• _Stored items_
'''
Lemma generateRgIdKey_ok info :
  wf_info info →
  (length (meta_key (tableId info) (part_text (partitionInfo info))) < DATA_KEY_MAX_SIZE)%nat →
  generateRgIdKeyForRowgroup info = Ok (meta_key (tableId info) (part_text (partitionInfo info))).
Proof.
  intros Hw Hlen. apply sprintf_key_ok; [done|by apply (bool_decide_unpack _)|by apply (bool_decide_unpack _)|done].
Qed.

Lemma setMetaKey_ok info :
  wf_info info →
  (length (meta_key (tableId info) (part_text (partitionInfo info))) < DATA_KEY_MAX_SIZE)%nat →
  setMetaKeyForRowgroup info =
    Ok (meta_key (tableId info) (part_text (partitionInfo info)),
        mkKeyInfo (tableId info) (rowGroupId info) (row_number info)
          (PartitionString (part_text (partitionInfo info)))).
Proof.
  intros Hw Hlen. pose proof (wf_part_text _ Hw) as (_ & Hn & _).
  unfold setMetaKeyForRowgroup. unfold meta_key, key_text in *. rewrite app_nil_r in *.
  assert (Hlp : (length (part_text (partitionInfo info)) < DATA_KEY_MAX_SIZE)%nat)
    by (rewrite !length_app in Hlen; lia).
  destruct Hw as (_ & _ & Hw). destruct (partitionInfo info) as [s|l]; cbn [part_text] in *.
  - res_step. rewrite (cstr_nonul _ Hn). rewrite (proj2 (Nat.ltb_lt _ _) Hlen). done.
  - destruct Hw as (_ & Hc & _).
    destruct (Nat.ltb_spec PARTITION_KEY_MAX_CNT (length l)); [lia|].
    destruct (Nat.ltb_spec PARTITION_KEY_MAX_SIZE (S (length (print_parts l))));
      [unfold PARTITION_KEY_MAX_SIZE, DATA_KEY_MAX_SIZE in *; lia|].
    res_step. rewrite (cstr_nonul _ Hn). rewrite (proj2 (Nat.ltb_lt _ _) Hlen). done.
Qed.

(** A meta key is no longer than a data key of the same partition. *)
Lemma meta_key_shorter table part rg :
  (length (meta_key table part) < length (data_key table part rg))%nat.
Proof.
  unfold meta_key, data_key, key_text. rewrite !length_app.
  cbn [lit length String.list_ascii_of_string RELMODEL_META_PREFIX RELMODEL_DATA_PREFIX]. lia.
Qed.

Lemma d2s_no c z : numeral_byte c = false → c ∉ d2s z.
Proof.
  intros Hc Hin. pose proof (d2s_numeral z) as H. rewrite Forall_forall in H.
  by rewrite (H c Hin) in Hc.
Qed.

Lemma data_key_inj t p g t' p' g' :
  "}"%char ∉ p → "}"%char ∉ p' → data_key t p g = data_key t' p' g' → t = t' ∧ p = p' ∧ g = g'.
Proof.
  intros Hp Hp' E. unfold data_key, key_text in E. apply app_inv_head, app_inv_head in E.
  apply (app_sep_inj ":"%char) in E as [Et E]; [|by apply d2s_no..].
  apply (app_sep_inj "}"%char) in E as [Ep E]; [|done..].
  apply app_inv_head in E. split_and!; [by apply d2s_inj|done|by apply d2s_inj].
Qed.

Lemma data_field_inj r c r' c' : data_field r c = data_field r' c' → r = r' ∧ c = c'.
Proof.
  unfold data_field. intros E. apply (app_sep_inj ":"%char) in E as [Er E]; [|by apply d2s_no..].
  split; by apply d2s_inj.
Qed.

(** The field is what follows the last ["F:"]. *)
Lemma rocks_key_inj k f k' f' :
  "F"%char ∉ f → "F"%char ∉ f' → rocks_key k f = rocks_key k' f' → k = k' ∧ f = f'.
Proof.
  intros Hf Hf' E. unfold rocks_key in E.
  change (lit ":F:") with ([":"%char] ++ "F"%char :: [":"%char]) in E.
  rewrite <- !(app_assoc [":"%char]), !(app_assoc k), !(app_assoc k') in E. cbn [app] in E.
  apply app_sep_inj_r in E as [Ek Ef]; [|set_solver..].
  apply app_inj_tail in Ek as [-> _]. by injection Ef as ->.
Qed.

Lemma data_field_no_F r c : "F"%char ∉ data_field r c.
Proof.
  unfold data_field. rewrite !not_elem_of_app. split_and!; try by apply d2s_no.
  by apply (bool_decide_unpack _).
Qed.

(** * Sizes *)

Lemma d2s_int_length z : INT_MIN ≤ z ≤ INT_MAX → (length (d2s z) ≤ 11)%nat.
Proof.
  intros Hz. unfold INT_MIN, INT_MAX in *.
  rewrite <- sdsll2str_d2s by (unfold LLONG_MIN, LLONG_MAX; lia).
  unfold sdsll2str. rewrite reverse_in_place_rev, length_rev, length_app.
  assert (Hv : 0 ≤ to_unsigned 64 (if z <? 0 then to_signed 64 (- z) else z) ≤ 2147483648).
  { destruct (Z.ltb_spec z 0); unfold to_unsigned, to_signed;
      change (2 ^ 64) with 18446744073709551616; change (2 ^ (64 - 1)) with 9223372036854775808;
      [|rewrite Z.mod_small; lia].
    rewrite (Z.mod_small (- z)) by lia. destruct (Z.ltb_spec (- z) 9223372036854775808); [|lia].
    rewrite Z.mod_small; lia. }
  revert Hv. generalize (to_unsigned 64 (if z <? 0 then to_signed 64 (- z) else z)). intros v Hv.
  assert (H10 : 10 ^ Z.of_nat 10 = 10000000000) by done.
  assert (length (rev_digits 20 v) ≤ 10)%nat by (apply rev_digits_length; lia).
  destruct (z <? 0); cbn [length]; lia.
Qed.

Lemma data_key_length table part rg :
  INT_MIN ≤ table ≤ INT_MAX → INT_MIN ≤ rg ≤ INT_MAX →
  (length (data_key table part rg) ≤ length part + 30)%nat.
Proof.
  intros Ht Hg. pose proof (d2s_int_length table Ht). pose proof (d2s_int_length rg Hg).
  unfold data_key, key_text. rewrite !length_app.
  cbn [lit length String.list_ascii_of_string RELMODEL_DATA_PREFIX]. lia.
Qed.

Lemma data_field_length r c :
  INT_MIN ≤ r ≤ INT_MAX → INT_MIN ≤ c ≤ INT_MAX → (length (data_field r c) ≤ 23)%nat.
Proof.
  intros Hr Hc. pose proof (d2s_int_length r Hr). pose proof (d2s_int_length c Hc).
  unfold data_field. rewrite !length_app. cbn [lit length String.list_ascii_of_string]. lia.
Qed.

Lemma getDataFieldSds_ok r c :
  INT_MIN ≤ r ≤ INT_MAX → INT_MIN ≤ c ≤ INT_MAX → getDataFieldSds r c = Ok (data_field r c).
Proof.
  intros Hr Hc. unfold getDataFieldSds. pose proof (data_field_length r c Hr Hc).
  fold (data_field r c). rewrite sprintf_at_0 by (unfold DATA_KEY_MAX_SIZE; lia). res_step.
  rewrite cstr_app_nul; [done|]. unfold data_field. rewrite !nonul_app.
  split_and!; try apply d2s_nonul. by apply (bool_decide_unpack _).
Qed.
'''
Copy each line of the data above that holds "Lemma".

Lemma generateRgIdKey_ok info :
Lemma setMetaKey_ok info :
Lemma meta_key_shorter table part rg :
Lemma d2s_no c z : numeral_byte c = false → c ∉ d2s z.
Lemma data_key_inj t p g t' p' g' :
Lemma data_field_inj r c r' c' : data_field r c = data_field r' c' → r = r' ∧ c = c'.
Lemma rocks_key_inj k f k' f' :
Lemma data_field_no_F r c : "F"%char ∉ data_field r c.
Lemma d2s_int_length z : INT_MIN ≤ z ≤ INT_MAX → (length (d2s z) ≤ 11)%nat.
Lemma data_key_length table part rg :
Lemma data_field_length r c :
Lemma getDataFieldSds_ok r c :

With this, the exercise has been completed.